Data shown Block Start
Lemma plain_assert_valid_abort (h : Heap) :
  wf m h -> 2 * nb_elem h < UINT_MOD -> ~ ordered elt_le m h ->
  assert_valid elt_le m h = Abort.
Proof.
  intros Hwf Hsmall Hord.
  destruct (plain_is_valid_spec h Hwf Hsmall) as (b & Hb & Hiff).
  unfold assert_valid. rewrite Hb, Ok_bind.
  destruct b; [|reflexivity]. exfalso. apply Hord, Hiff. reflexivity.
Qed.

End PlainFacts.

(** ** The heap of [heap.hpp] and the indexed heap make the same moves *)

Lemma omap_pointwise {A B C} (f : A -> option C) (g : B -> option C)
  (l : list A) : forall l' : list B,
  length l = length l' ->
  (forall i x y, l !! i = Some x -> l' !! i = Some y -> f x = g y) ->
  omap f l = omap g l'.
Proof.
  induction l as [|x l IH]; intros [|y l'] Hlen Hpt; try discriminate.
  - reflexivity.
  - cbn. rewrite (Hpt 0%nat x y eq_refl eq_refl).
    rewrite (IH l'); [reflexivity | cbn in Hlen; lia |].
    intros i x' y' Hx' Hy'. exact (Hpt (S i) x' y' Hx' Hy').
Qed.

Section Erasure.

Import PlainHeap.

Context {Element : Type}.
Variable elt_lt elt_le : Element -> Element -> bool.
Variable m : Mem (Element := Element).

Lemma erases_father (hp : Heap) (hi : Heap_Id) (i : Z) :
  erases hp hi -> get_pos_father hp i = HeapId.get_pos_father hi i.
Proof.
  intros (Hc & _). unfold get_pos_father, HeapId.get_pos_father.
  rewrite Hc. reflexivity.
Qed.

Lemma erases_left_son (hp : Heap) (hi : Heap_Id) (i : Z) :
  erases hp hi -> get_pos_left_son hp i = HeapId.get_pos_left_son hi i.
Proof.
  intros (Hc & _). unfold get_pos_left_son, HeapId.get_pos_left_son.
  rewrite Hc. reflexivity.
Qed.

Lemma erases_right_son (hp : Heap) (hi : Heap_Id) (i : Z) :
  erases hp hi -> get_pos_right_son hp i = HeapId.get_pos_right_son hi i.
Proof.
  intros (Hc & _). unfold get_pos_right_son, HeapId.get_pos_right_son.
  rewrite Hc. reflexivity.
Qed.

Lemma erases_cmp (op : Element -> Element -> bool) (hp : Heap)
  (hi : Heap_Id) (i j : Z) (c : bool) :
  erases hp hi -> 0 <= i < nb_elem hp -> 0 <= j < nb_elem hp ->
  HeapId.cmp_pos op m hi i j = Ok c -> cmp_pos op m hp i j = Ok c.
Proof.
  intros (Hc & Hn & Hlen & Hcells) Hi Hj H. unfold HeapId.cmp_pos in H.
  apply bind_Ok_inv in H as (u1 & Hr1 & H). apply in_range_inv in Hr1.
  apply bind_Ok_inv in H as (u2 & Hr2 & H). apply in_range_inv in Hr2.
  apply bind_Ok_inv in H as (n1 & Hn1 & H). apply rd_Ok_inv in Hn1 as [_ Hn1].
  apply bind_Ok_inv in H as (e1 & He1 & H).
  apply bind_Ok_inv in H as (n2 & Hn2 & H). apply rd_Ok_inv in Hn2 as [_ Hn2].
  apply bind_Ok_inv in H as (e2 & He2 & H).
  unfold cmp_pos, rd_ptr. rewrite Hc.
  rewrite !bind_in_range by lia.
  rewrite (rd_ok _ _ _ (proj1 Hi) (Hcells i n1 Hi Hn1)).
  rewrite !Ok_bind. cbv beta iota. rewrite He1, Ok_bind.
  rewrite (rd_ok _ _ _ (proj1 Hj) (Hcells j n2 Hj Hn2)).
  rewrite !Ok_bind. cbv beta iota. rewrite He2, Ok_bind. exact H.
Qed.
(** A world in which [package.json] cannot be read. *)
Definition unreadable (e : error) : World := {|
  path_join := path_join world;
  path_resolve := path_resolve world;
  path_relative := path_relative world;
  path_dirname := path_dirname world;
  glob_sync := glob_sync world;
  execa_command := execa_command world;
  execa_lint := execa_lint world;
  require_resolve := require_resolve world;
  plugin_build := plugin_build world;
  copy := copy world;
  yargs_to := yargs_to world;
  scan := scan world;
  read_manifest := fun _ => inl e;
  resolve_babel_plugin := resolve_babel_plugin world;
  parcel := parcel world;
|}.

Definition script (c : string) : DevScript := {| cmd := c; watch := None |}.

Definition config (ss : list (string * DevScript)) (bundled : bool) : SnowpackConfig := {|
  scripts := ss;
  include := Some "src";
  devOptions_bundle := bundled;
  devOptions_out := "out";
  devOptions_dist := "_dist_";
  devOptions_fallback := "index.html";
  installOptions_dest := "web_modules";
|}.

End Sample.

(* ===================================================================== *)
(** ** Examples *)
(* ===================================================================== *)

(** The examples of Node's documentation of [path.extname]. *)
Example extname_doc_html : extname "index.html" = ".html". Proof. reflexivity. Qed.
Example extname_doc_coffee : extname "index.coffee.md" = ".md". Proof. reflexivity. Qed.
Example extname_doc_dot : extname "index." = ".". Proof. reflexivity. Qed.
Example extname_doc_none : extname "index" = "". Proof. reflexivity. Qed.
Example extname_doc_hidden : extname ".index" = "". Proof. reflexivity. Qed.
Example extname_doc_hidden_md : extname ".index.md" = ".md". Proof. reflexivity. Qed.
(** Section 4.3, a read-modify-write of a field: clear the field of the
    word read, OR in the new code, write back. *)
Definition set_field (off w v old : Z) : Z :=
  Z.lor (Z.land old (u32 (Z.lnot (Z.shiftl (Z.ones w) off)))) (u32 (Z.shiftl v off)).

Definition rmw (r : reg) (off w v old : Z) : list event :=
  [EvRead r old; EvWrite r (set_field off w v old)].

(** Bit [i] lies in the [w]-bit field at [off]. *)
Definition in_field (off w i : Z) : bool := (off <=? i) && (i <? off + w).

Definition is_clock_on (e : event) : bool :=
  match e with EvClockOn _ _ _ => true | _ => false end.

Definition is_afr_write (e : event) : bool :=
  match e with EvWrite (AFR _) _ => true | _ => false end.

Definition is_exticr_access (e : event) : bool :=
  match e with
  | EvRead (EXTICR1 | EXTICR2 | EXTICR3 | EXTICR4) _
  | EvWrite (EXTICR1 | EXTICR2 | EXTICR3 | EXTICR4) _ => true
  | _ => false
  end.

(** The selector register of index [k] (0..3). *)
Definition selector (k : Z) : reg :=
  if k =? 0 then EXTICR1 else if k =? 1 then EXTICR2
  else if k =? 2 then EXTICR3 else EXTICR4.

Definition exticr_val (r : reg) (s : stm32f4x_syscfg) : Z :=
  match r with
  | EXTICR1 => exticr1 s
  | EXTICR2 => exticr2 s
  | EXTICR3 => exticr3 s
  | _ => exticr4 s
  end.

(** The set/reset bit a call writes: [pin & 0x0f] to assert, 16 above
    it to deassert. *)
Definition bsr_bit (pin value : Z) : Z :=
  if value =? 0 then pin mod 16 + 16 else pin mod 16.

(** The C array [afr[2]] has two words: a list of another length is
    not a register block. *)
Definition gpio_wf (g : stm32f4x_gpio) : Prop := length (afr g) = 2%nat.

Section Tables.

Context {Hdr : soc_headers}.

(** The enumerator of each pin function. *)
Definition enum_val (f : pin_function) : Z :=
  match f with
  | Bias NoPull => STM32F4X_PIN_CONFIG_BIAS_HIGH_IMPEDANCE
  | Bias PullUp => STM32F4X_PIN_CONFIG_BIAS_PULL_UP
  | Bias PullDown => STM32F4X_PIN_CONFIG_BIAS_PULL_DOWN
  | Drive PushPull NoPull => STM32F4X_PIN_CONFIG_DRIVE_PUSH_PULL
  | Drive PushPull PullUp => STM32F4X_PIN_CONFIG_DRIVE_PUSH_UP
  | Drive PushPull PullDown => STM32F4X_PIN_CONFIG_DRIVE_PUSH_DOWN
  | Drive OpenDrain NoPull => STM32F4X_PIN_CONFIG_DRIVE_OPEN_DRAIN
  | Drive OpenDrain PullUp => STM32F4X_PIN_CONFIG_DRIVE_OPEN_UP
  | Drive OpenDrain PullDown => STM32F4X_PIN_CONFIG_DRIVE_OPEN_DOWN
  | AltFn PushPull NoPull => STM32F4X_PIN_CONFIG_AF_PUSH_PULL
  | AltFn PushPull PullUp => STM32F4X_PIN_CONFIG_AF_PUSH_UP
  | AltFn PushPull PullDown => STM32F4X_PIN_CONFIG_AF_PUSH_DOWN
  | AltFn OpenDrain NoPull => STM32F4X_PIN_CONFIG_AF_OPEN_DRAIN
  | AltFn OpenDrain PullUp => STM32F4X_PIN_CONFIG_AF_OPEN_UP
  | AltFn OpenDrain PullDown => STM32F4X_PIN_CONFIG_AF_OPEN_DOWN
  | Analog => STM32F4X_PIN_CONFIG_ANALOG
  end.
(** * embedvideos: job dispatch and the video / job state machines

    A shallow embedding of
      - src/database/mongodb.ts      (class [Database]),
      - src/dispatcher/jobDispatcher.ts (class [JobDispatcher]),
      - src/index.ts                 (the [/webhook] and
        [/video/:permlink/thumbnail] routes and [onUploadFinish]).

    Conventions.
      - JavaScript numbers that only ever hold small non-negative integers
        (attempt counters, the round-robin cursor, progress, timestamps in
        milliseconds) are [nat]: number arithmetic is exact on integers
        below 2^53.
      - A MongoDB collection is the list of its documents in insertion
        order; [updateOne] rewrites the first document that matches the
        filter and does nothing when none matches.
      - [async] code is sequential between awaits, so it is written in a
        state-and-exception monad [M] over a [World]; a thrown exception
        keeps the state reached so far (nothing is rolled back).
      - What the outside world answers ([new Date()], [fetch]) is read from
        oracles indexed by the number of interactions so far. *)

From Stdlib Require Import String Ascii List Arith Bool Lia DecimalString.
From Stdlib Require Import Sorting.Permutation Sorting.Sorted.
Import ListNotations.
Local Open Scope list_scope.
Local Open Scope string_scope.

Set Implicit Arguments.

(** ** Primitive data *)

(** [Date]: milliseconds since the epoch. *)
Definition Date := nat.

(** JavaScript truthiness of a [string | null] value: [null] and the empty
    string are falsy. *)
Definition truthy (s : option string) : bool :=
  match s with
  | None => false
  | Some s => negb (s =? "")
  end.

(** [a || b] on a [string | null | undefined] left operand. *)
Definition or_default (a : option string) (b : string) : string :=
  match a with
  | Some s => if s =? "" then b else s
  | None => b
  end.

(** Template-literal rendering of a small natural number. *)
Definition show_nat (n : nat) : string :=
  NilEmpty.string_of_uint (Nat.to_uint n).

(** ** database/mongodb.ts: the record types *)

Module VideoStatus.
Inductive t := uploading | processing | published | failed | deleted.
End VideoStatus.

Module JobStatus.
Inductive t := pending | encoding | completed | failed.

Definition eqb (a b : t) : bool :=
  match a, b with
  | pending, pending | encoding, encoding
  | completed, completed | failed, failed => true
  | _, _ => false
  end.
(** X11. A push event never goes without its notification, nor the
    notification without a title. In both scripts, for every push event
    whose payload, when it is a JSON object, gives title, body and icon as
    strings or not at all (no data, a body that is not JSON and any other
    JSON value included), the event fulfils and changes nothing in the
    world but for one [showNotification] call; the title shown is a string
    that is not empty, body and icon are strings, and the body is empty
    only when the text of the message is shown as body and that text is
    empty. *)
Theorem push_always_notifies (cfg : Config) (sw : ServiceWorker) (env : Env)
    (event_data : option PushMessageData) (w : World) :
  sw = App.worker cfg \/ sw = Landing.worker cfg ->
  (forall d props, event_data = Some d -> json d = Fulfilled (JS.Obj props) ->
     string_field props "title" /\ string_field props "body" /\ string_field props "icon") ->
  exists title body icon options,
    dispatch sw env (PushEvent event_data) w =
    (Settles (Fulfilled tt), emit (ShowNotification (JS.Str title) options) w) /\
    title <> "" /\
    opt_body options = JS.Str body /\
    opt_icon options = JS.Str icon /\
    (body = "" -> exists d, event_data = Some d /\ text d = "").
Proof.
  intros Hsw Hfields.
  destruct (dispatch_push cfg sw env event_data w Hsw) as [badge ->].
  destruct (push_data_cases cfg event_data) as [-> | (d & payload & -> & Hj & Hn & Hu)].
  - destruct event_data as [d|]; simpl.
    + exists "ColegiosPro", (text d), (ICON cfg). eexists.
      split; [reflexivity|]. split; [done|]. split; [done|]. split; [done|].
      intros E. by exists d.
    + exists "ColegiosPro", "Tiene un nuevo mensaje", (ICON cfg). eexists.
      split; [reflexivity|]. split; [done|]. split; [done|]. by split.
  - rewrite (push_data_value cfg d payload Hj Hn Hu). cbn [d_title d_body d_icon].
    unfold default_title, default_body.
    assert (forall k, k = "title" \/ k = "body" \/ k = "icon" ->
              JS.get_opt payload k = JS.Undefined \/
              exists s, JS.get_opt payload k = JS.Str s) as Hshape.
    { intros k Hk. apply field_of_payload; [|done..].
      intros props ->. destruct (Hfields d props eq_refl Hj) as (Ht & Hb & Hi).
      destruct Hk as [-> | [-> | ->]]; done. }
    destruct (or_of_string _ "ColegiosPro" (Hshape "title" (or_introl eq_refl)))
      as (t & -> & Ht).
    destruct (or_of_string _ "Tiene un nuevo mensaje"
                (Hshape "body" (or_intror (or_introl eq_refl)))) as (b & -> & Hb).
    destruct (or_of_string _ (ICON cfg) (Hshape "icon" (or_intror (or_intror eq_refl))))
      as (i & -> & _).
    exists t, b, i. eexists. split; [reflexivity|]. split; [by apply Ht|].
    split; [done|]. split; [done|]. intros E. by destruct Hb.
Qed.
Data shown Block End
• _Exercise goal_
Among the entries above, copy exactly only the lines starting with the one containing "NoPull => STM32F4X_PIN_CONFIG_DRIVE_PUSH_PULL" and going through the one containing "PullUp => STM32F4X_PIN_CONFIG_DRIVE_OPEN_UP", both ends included.

• _Response to the task_
  | Drive PushPull NoPull => STM32F4X_PIN_CONFIG_DRIVE_PUSH_PULL
  | Drive PushPull PullUp => STM32F4X_PIN_CONFIG_DRIVE_PUSH_UP
  | Drive PushPull PullDown => STM32F4X_PIN_CONFIG_DRIVE_PUSH_DOWN
  | Drive OpenDrain NoPull => STM32F4X_PIN_CONFIG_DRIVE_OPEN_DRAIN
  | Drive OpenDrain PullUp => STM32F4X_PIN_CONFIG_DRIVE_OPEN_UP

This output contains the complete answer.